◆ INSTRUCTIONS TO FOLLOW ◆
Each line of the data below from the one holding "nearest integer, halves" to the one holding "cbn [StrategyService.exerciseFundingStrategy", inclusive, is to be reproduced exactly; no other line belongs in the answer.

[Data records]
★ ★ ★ ★

(** Every cell of the result: the probability of one simulation run with
    the batch's initial investment and goal amount. *)
Lemma generateSuccessProbabilities_cell esopData userGoals g risk h :
  risk ∈ ["lowRisk"; "mediumRisk"; "highRisk"] ->
  h ∈ SuccessProbability.horizons ->
  exists p g0,
    SuccessProbability.cell (fst (generate esopData userGoals g))
      risk ("year" ++ Show.ToString ToString_other (Num.of_Z h)) p
    /\ p = SuccessProbability.successProbability
             (fst (run (SuccessProbability.remove_first "Risk" risk)
                     (inject_Z h)
                     (SuccessProbability.initialInvestment_of esopData)
                     (SuccessProbability.goalAmount_of userGoals) g0)).
Proof.
  intros Hr Hh. unfold SuccessProbability.generateSuccessProbabilities.
  assert (Hnd1 : NoDup ["lowRisk"; "mediumRisk"; "highRisk"])
    by distinct_strings.
  assert (Hnd2 :
    NoDup (map (fun h => "year" ++ Show.ToString ToString_other (Num.of_Z h))
             SuccessProbability.horizons)).
  { change (NoDup ["year5"; "year10"; "year15"; "year20"]).
    distinct_strings. }
  destruct (outer_cells
              (record (SuccessProbability.initialInvestment_of esopData)
                 (SuccessProbability.goalAmount_of userGoals))
              (fun h => "year" ++ Show.ToString ToString_other (Num.of_Z h))
              (fun risk h p => exists g0,
                 p = SuccessProbability.successProbability
                       (fst (run (SuccessProbability.remove_first "Risk" risk)
                               (inject_Z h)
                               (SuccessProbability.initialInvestment_of esopData)
                               (SuccessProbability.goalAmount_of userGoals)
                               g0)))
              (record_probability_stores _ _) (record_probability_keeps _ _)
              ["lowRisk"; "mediumRisk"; "highRisk"]
              SuccessProbability.horizons
              ({[ "lowRisk" := ∅; "mediumRisk" := ∅; "highRisk" := ∅ ]}, g)
              Hnd1 Hnd2 risk h Hr Hh)
    as (p & Hc & g0 & Hp).
  exists p, g0. split; [exact Hc | exact Hp].
Qed.

End BatchFacts.

(** C6.  The batch derives the initial investment as the sum over the
    holdings of vested quantity times exercise price and the goal amount as
    [retirementAge * 50000]; its result holds, under each of [lowRisk],
    [mediumRisk], [highRisk] and each of [year5], [year10], [year15],
    [year20], the probability reported by one simulation run for that
    tolerance and horizon with these two amounts, and that probability lies
    in [0, 100] and is a whole number of hundredths. *)
Theorem generateSuccessProbabilities_cells :
  forall (rng : Type) (Math_random : rng -> number * rng)
         (Math_log Math_sqrt Math_cos : number -> number) (Math_PI : number)
         (ToString_other : Q -> string)
         (esopData : list CsvService.HoldingRecord) (userGoals : UserGoals)
         (g : rng),
    let initialInvestment :=
      fold_left
        (fun sum grant =>
           (sum + CsvService.vested grant * CsvService.exercisePrice grant)%num)
        esopData (Fin 0) in
    let goalAmount := (to_number (retirementAge userGoals) * Fin 50000)%num in
    let results :=
      fst (SuccessProbability.generateSuccessProbabilities rng Math_random
             Math_log Math_sqrt Math_cos Math_PI ToString_other
             esopData userGoals g) in
    Forall (fun '(risk, tolerance) =>
      Forall (fun '(key, horizon) =>
        exists p g0,
          results !! risk ≫= (fun m : gmap string number => m !! key) = Some p
          /\ p = SuccessProbability.successProbability
                   (fst (SuccessProbability.runSimulation rng Math_random
                           Math_log Math_sqrt Math_cos Math_PI ToString_other
                           tolerance (inject_Z horizon)
                           initialInvestment goalAmount g0))
          /\ Num.geb p (Fin 0) = true /\ Num.geb (Fin 100) p = true
          /\ exists n : Z, p = Fin (n # 100))
        [("year5", 5); ("year10", 10); ("year15", 15); ("year20", 20)])
      [("lowRisk", "low"); ("mediumRisk", "medium"); ("highRisk", "high")].
Proof.
  intros rng rnd lg sq cs pi tso esopData userGoals g init goal results.
  assert (Hcell : forall risk tolerance key h,
    risk ∈ ["lowRisk"; "mediumRisk"; "highRisk"] ->
    h ∈ SuccessProbability.horizons ->
    SuccessProbability.remove_first "Risk" risk = tolerance ->
    "year" ++ Show.ToString tso (Num.of_Z h) = key ->
    exists p g0,
      results !! risk ≫= (fun m : gmap string number => m !! key) = Some p
      /\ p = SuccessProbability.successProbability
               (fst (SuccessProbability.runSimulation rng rnd lg sq cs pi tso
                       tolerance (inject_Z h) init goal g0))
      /\ Num.geb p (Fin 0) = true /\ Num.geb (Fin 100) p = true
      /\ exists n : Z, p = Fin (n # 100)).
  { intros risk tolerance key h Hr Hh <- <-.
    destruct (generateSuccessProbabilities_cell rng rnd lg sq cs pi tso
                esopData userGoals g risk h Hr Hh) as (p & g0 & Hc & Hp).
    exists p, g0. split; [exact Hc | split; [exact Hp |]].
    rewrite Hp. apply successProbability_range. }
  assert (Hin : forall (A : Type) (x : A) l, In x l -> x ∈ l)
    by (intros; now apply list_elem_of_In).
  repeat (first [apply List.Forall_nil | apply List.Forall_cons];
          cbv beta iota);
    (apply Hcell; [apply Hin; cbn; tauto | apply Hin; cbn; tauto
                  | reflexivity | reflexivity]).
Qed.

(** ** The strategy synthesizer *)

(** *** The list of strategies *)


Lemma get_baseStrategies region risk :
  In risk ["low"; "medium"; "high"] ->
  exists sb,
    Obj.get (StrategyService.baseStrategies region) risk = Obj.Own sb.
Proof.
  intros [<- | [<- | [<- | []]]]; eexists; reflexivity.
Qed.



(** An unknown planning region throws as well. *)
Example generateDetailedStrategies_unknown_region :
  StrategyService.generateDetailedStrategies (fun _ => "") (fun _ => "")
    "uk" "high"
    {| currentAge := Some (Fin 30); retirementAge := Some (Fin 60);
       investmentHorizon := None; monthlyIncome := None;
       monthlyExpenses := None |}
  = StrategyService.ThrowTypeError.
Proof. reflexivity. Qed.



(** *** The ESOP strategy *)

(** The total ESOP value the strategy works with is the summary's
    [totalValue] when that is present and neither zero nor [NaN], and the
    default 100000 otherwise. *)
Lemma esopValue_of_present overview flags v :
  StrategyService.totalValue overview = Some v -> Num.truthy v = true ->
  StrategyService.esopValue_of
    {| StrategyService.esopOverview := Some overview;
       StrategyService.riskFlags := flags |} = v.
Proof.
  intros Hv Ht. unfold StrategyService.esopValue_of, StrategyService.or_number,
    Num.or. cbn. rewrite Hv. cbn. now rewrite Ht.
Qed.

Lemma esopValue_of_default flags :
  StrategyService.esopValue_of
    {| StrategyService.esopOverview := None;
       StrategyService.riskFlags := flags |} = Fin 100000
  /\ forall overview,
       StrategyService.totalValue overview = Some (Fin 0) ->
       StrategyService.esopValue_of
         {| StrategyService.esopOverview := Some overview;
            StrategyService.riskFlags := flags |} = Fin 100000.
Proof.
  split; [reflexivity|]. intros overview Hv.
  unfold StrategyService.esopValue_of. cbn. now rewrite Hv.
Qed.

Lemma get_taxRates region :
  In region ["us"; "india"] ->
  exists rates, Obj.get StrategyService.taxRates region = Obj.Own rates.
Proof.
  intros [<- | [<- | []]]; eexists; reflexivity.
Qed.

(** C8 is false as stated: the estimated cost is [Math.round] of the
    binary64 product [esopValue * 0.2], not of 20% of the value.  For the
    total value 7.499999999999999 the product is rounded to 1.5 and the
    estimated cost is 2, while 20% of the value is 1.4999999999999998, which
    rounds to 1; for 29.999999999999996 the monthly target is 1, while a
    twelfth of 20% of the value is below one half and rounds to 0. *)
Lemma generateDetailedEsopStrategy_funding_counterexample :
  let funding (totalValue : Q) :=
    match
      StrategyService.generateDetailedEsopStrategy (fun _ => "") (fun _ => "")
        "us" "low"
        {| StrategyService.esopOverview :=
             Some {| StrategyService.totalValue := Some (Fin totalValue);
                     StrategyService.totalUnvestedShares := None;
                     StrategyService.totalVestedShares := None;
                     StrategyService.percentOfPortfolio := None |};
           StrategyService.riskFlags := None |}
    with
    | StrategyService.Normal s =>
        Some (StrategyService.exerciseFundingStrategy s)
    | StrategyService.ThrowTypeError => None
    end in
  let v1 : Q := 7499999999999999 # 1000000000000000 in
  let v2 : Q := 29999999999999996 # 1000000000000000 in
  StrategyService.estimatedCost <$> funding v1 = Some (Fin 2)
  /\ Num.round (Fin v1 * Fin (2 # 10))%num = Fin 1
  /\ StrategyService.monthlySavingsTarget <$> funding v2 = Some (Fin 1)
  /\ Num.round (Fin v2 * Fin (2 # 10) / Fin 12)%num = Fin 0.
Proof. vm_compute. repeat split. Qed.

(** C8, amended.  For a planning region in {us, india}, the recommended
    annual liquidation percentage is the base of the risk tolerance (10 for
    low, 15 for medium, 20 for high) when the concentration-risk flag is
    false and [min(base + 5, 25)] when it is true, which is 15 for low
    tolerance.  When the total ESOP value (the summary's total value, or
    100000 when that is missing or zero) is a whole number [v] from 1 to
    [2^50], the estimated exercise-funding cost is [v / 5] rounded to the
    nearest integer, halves up, and the monthly savings target is [v / 60]
    rounded in the same way: the binary64 products and quotient of the
    source do not change the rounding on these values. *)
Theorem generateDetailedEsopStrategy_liquidation_and_funding :
  forall (ToString_other : Q -> string) (toLocaleString : number -> string)
         (planningRegion riskTolerance : string)
         (analyticsSummary : StrategyService.AnalyticsSummary),
    In planningRegion ["us"; "india"] ->
    exists s,
      StrategyService.generateDetailedEsopStrategy ToString_other
        toLocaleString planningRegion riskTolerance analyticsSummary
      = StrategyService.Normal s
      /\ let funding := StrategyService.exerciseFundingStrategy s in
         let concentrationRisk :=
           StrategyService.concentrationRisk_of analyticsSummary in
         (forall base,
             In (riskTolerance, base)
                [("low", Fin 10); ("medium", Fin 15); ("high", Fin 20)] ->
             StrategyService.annualSellPercentage funding
             = if concentrationRisk
               then Num.min (base + Fin 5)%num (Fin 25)
               else base)
         /\ (riskTolerance = "low" -> concentrationRisk = true ->
             StrategyService.annualSellPercentage funding = Fin 15)
         /\ (forall v : Z,
                1 <= v <= 2 ^ 50 ->
                StrategyService.esopValue_of analyticsSummary = Num.of_Z v ->
                StrategyService.estimatedCost funding
                = Num.of_Z ((2 * v + 5) / 10)
                /\ StrategyService.monthlySavingsTarget funding
                   = Num.of_Z ((v + 30) / 60)).
Proof.
  intros tso tls region risk summary Hregion.
  destruct (get_taxRates region Hregion) as [rates Hrates].
  unfold StrategyService.generateDetailedEsopStrategy. rewrite Hrates.
  eexists. split; [reflexivity|].
  cbn [StrategyService.exerciseFundingStrategy
         StrategyService.annualSellPercentage StrategyService.estimatedCost
         StrategyService.monthlySavingsTarget].
  unfold StrategyService.liquidationRecommendation_of.
  split; [|split].
  - intros base [[= <- <-] | [[= <- <-] | [[= <- <-] | []]]]; reflexivity.
  - intros -> ->. reflexivity.
  - intros v Hv ->. split.
    + now apply round_fifth_whole.
    + now apply round_sixtieth_whole.
Qed.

★ ★ ★ ★

◆ OUTPUT OF THE TASK ◆
    nearest integer, halves up, and the monthly savings target is [v / 60]
    rounded in the same way: the binary64 products and quotient of the
    source do not change the rounding on these values. *)
Theorem generateDetailedEsopStrategy_liquidation_and_funding :
  forall (ToString_other : Q -> string) (toLocaleString : number -> string)
         (planningRegion riskTolerance : string)
         (analyticsSummary : StrategyService.AnalyticsSummary),
    In planningRegion ["us"; "india"] ->
    exists s,
      StrategyService.generateDetailedEsopStrategy ToString_other
        toLocaleString planningRegion riskTolerance analyticsSummary
      = StrategyService.Normal s
      /\ let funding := StrategyService.exerciseFundingStrategy s in
         let concentrationRisk :=
           StrategyService.concentrationRisk_of analyticsSummary in
         (forall base,
             In (riskTolerance, base)
                [("low", Fin 10); ("medium", Fin 15); ("high", Fin 20)] ->
             StrategyService.annualSellPercentage funding
             = if concentrationRisk
               then Num.min (base + Fin 5)%num (Fin 25)
               else base)
         /\ (riskTolerance = "low" -> concentrationRisk = true ->
             StrategyService.annualSellPercentage funding = Fin 15)
         /\ (forall v : Z,
                1 <= v <= 2 ^ 50 ->
                StrategyService.esopValue_of analyticsSummary = Num.of_Z v ->
                StrategyService.estimatedCost funding
                = Num.of_Z ((2 * v + 5) / 10)
                /\ StrategyService.monthlySavingsTarget funding
                   = Num.of_Z ((v + 30) / 60)).
Proof.
  intros tso tls region risk summary Hregion.
  destruct (get_taxRates region Hregion) as [rates Hrates].
  unfold StrategyService.generateDetailedEsopStrategy. rewrite Hrates.
  eexists. split; [reflexivity|].
  cbn [StrategyService.exerciseFundingStrategy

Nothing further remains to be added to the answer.